【2】自動車税は“車齢”に応じて減額を
自動車税は排気量に応じて課税され、乗用車であれば1000cc以下が2万9500円、1001~1500ccが3万4500円、1501~2000ccが3万9500円。最も高い税額は6001cc以上で11万1000円だ。
自動車税は財産税に含まれる。宝石も財産なのに課税されず、自動車は対象に含めるのは、後者は使うことで利益を生み出すからだ。自動車を利用すれば効率の良い移動が可能となり、たくさん仕事ができてお金を稼げる。さらに高額の資産価値も備わるから、課税の対象にされた。
1958年までは「自転車・荷車税」もあり、文字通り自転車や荷車も課税の対象にされていた。これが今の軽自動車税に繋がったため、市町村税に含まれている(小型/普通車に課税される自動車税は都道府県税)。
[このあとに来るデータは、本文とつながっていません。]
(** The pattern around every plugin call:
    [before := time.Now(); x := plugin.Method(...);
     metrics.RecordSchedulerPluginProcessingLatency(type, plugin.Name(), time.Since(before))]. *)
Definition invoke {A : Type} (pluginType : PluginType) (name : string) (method : call A) : M A :=
  fun w =>
    let w1 := interfere w in
    let '(a, st) := method (plugins w1) in
    Returns a (record (PluginProcessingLatency pluginType name) (setPlugins st w1)).

(** ** RunCycle *)

(** The loop of [runFilterPlugins], from the pods filtered so far. *)
Fixpoint filterLoop (fs : list Filter) (ctx : SchedulingContext) (filteredPods : list Pod)
    : M (list Pod) :=
  match fs with
  | [] => mret filteredPods
  | filter :: fs' =>
      filteredPods' ← invoke FilterPluginType (Filter_Name filter)
                        (Filter_Filter filter ctx filteredPods);
      if (length filteredPods' =? 0)%nat then mret filteredPods'
      else filterLoop fs' ctx filteredPods'
  end.

Definition runFilterPlugins (p : SchedulerProfile) (ctx : SchedulingContext) : M (list Pod) :=
  filterLoop (filters p) ctx (PodsSnapshot ctx).

(** [weightedScorePerPod[pod] += score * float64(weight)]; reading a key the
    map does not have gives the zero value. *)
Definition addWeighted (weight : Z) (pod : Pod) (score : float64)
    (weightedScorePerPod : gmap Pod float64) : gmap Pod float64 :=
  <[pod := (default 0%float (weightedScorePerPod !! pod) + score * float64_of_int weight)%float]>
    weightedScorePerPod.

(** [for pod, score := range scores { ... }]: each entry of [scores] once. *)
Definition addScores (weight : Z) (scores weightedScorePerPod : gmap Pod float64)
    : gmap Pod float64 :=
  map_fold (addWeighted weight) weightedScorePerPod scores.

(** The loop over the scorers. *)
Fixpoint scorerLoop (ss : list WeightedScorer) (ctx : SchedulingContext) (pods : list Pod)
    (weightedScorePerPod : gmap Pod float64) : M (gmap Pod float64) :=
  match ss with
  | [] => mret weightedScorePerPod
  | scorer :: ss' =>
      scores ← invoke ScorerPluginType (WS_Name scorer) (WS_Score scorer ctx pods);
      scorerLoop ss' ctx pods (addScores (Weight scorer) scores weightedScorePerPod)
  end.

(** Lines 150-153: every pod starts at 0. *)
Definition initScores (pods : list Pod) : gmap Pod float64 :=
  fold_left (fun m pod => <[pod := 0%float]> m) pods ∅.

Definition runScorerPlugins (p : SchedulerProfile) (ctx : SchedulingContext) (pods : list Pod)
    : M (gmap Pod float64) :=
  scorerLoop (scorers p) ctx pods (initScores pods).

(** Go leaves the order in which [range] visits a map open.  The order in
    which the scores are visited is a parameter, known only to visit each
    entry once. *)
Variable rangeScores : gmap Pod float64 -> list (Pod * float64).
Hypothesis rangeScores_entries : forall m, rangeScores m ≡ₚ map_to_list m.

Definition toScoredPods (weightedScorePerPod : gmap Pod float64) : list ScoredPod :=
  map (fun '(pod, score) => {| ScoredPod_Pod := pod; ScoredPod_Score := score |})
      (rangeScores weightedScorePerPod).

(** [p.picker.Pick] on a nil picker panics. *)
Definition runPickerPlugin (p : SchedulerProfile) (ctx : SchedulingContext)
    (weightedScorePerPod : gmap Pod float64) : M (option Result) :=
  let scoredPods := toScoredPods weightedScorePerPod in
  match picker p with
  | None => panic
  | Some pk => invoke PickerPluginType (Picker_Name pk) (Picker_Pick pk ctx scoredPods)
  end.

Fixpoint postCycleLoop (ps : list PostCycle) (ctx : SchedulingContext) (res : option Result)
    : M unit :=
  match ps with
  | [] => mret tt
  | plugin :: ps' =>
      invoke PostCyclePluginType (PostCycle_Name plugin) (PostCycle_PostCycle plugin ctx res);;
      postCycleLoop ps' ctx res
  end.

Definition runPostCyclePlugins (p : SchedulerProfile) (ctx : SchedulingContext)
    (res : option Result) : M unit :=
  postCycleLoop (postCyclePlugins p) ctx res.

Definition errNoPods : error :=
  ErrutilError Internal "no pods available for the given request".

(** [RunCycle]: the pair [(result, err)] it returns. *)
Definition RunCycle (p : SchedulerProfile) (ctx : SchedulingContext)
    : M (option Result * option error) :=
  pods ← runFilterPlugins p ctx;
  if (length pods =? 0)%nat then mret (None, Some errNoPods)
  else
    weightedScorePerPod ← runScorerPlugins p ctx pods;
    result ← runPickerPlugin p ctx weightedScorePerPod;
    runPostCyclePlugins p ctx result;;
    mret (result, None).

(** ** Scheduler *)

Definition ProfilePickFn : Type :=
  LLMRequest -> gmap string SchedulerProfile -> gmap string (option Result) ->
  call (gmap string SchedulerProfile).

Record ProfilePicker : Type :=
  { ProfilePicker_Name : string; ProfilePicker_Pick : ProfilePickFn }.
しかし、上記の認識は今の自動車の現実とは掛け離れている。自動車は高額商品で税金の上では資産とされるが、今のユーザーにその認識は乏しい。実用的な移動のツールになっているからだ。
また「自動車を持てばお金を稼げる」のは一面の事実だが、年金で生活する高齢者が通院などのために自動車を所有することも多い。ここでの自動車は、生活必需品でライフラインの一種だ。
つまり、自動車を取り巻く使用環境の変化に、自動車税を含めた自動車関連の税制が追い付かず、実態と徴税の趣旨に隔たりが生じているのだ。
そして、自動車税は財産税だから、固定資産税などと同様、課税は資産価値に基づいて行われなければならない。
現状では流通価値が1万円の車両にも、年額3万9500円といった自動車税が課せられるが、徴税の趣旨に合わずユーザーも納得できない。実際には自動車重量税も車検の度に納めるから、自動車の価値を大幅に超えた税金を負担するユーザーも多い。
そうなると自動車税の徴税は、減価償却の考え方に基づいて行うべきだ。財産価値の高い購入直後には、2000ccエンジンを搭載した乗用車であれば年額3万9500円を納めても、時間の経過に従って自動車税を減額していくのが理屈に合う。軽自動車税も時間の経過に応じて減額すべきだ。
【3】矛盾多きエコカー減税の撤廃
今の自動車税制は激しい矛盾を抱える。
前述のように課税根拠を失った「元・道路特定財源」の自動車取得税・重量税を存続させながら、その一方ではエコカー減税も実施しているからだ。違法性を伴う徴税と減税が併存する。
ユーザーから見れば、国と自動車業界による搾取と受け取られる。不当な重税は自動車業界にとっても困るが、購入時にエコカー減税を実施すれば、自動車販売への悪影響は小さく抑えられるからだ。自動車ユーザーに重税を課しながら、国が自動車業界に配慮した形になっている。
特に今の自動車メーカーは、背の高い軽自動車やコンパクトカー、ミニバンなど、エンジン排気量の割にボディの重い車種を販売に力を入れる。
これらの車種は燃費基準を高水準で達成しやすく、エコカー減税にも適合させやすい。ハイブリッド車も含めて売りたい車種の多くが減税対象に入るから(2018年4/5月以降は少し減ったが)、メーカーにとってあまり痛手にならない。
そうなるとユーザーは、エコカー減税で購入時の税額は安く抑えられても、その後は、長い年月にわたって高額な税金を負担することになる。
さらに、前述のように燃料に含まれる税金も高額だ。その負担額はユーザーの使い方で異なるが、1年間に1万kmを走れば相当多額になる。つまり、自動車ユーザーの税負担は、購入時ではなく所有段階で最も重く課せられているのだ。
従って自動車業界が自動車関連の税金をユーザーの立場で考えるなら、エコカー減税の撤廃と“クルマを買った後”の税負担軽減を訴えるべきだ。「購入時の税額が少々高まり、自動車の売れ行きが一時的に下がってもそこは許容する」といった見方も不可欠になる。
所有段階での税負担を抑えない限り、自動車の需要を長期的に保つことは難しい。自動車業界は、短期的で都合の良い国と馴れ合う考え方は捨てるべきだ。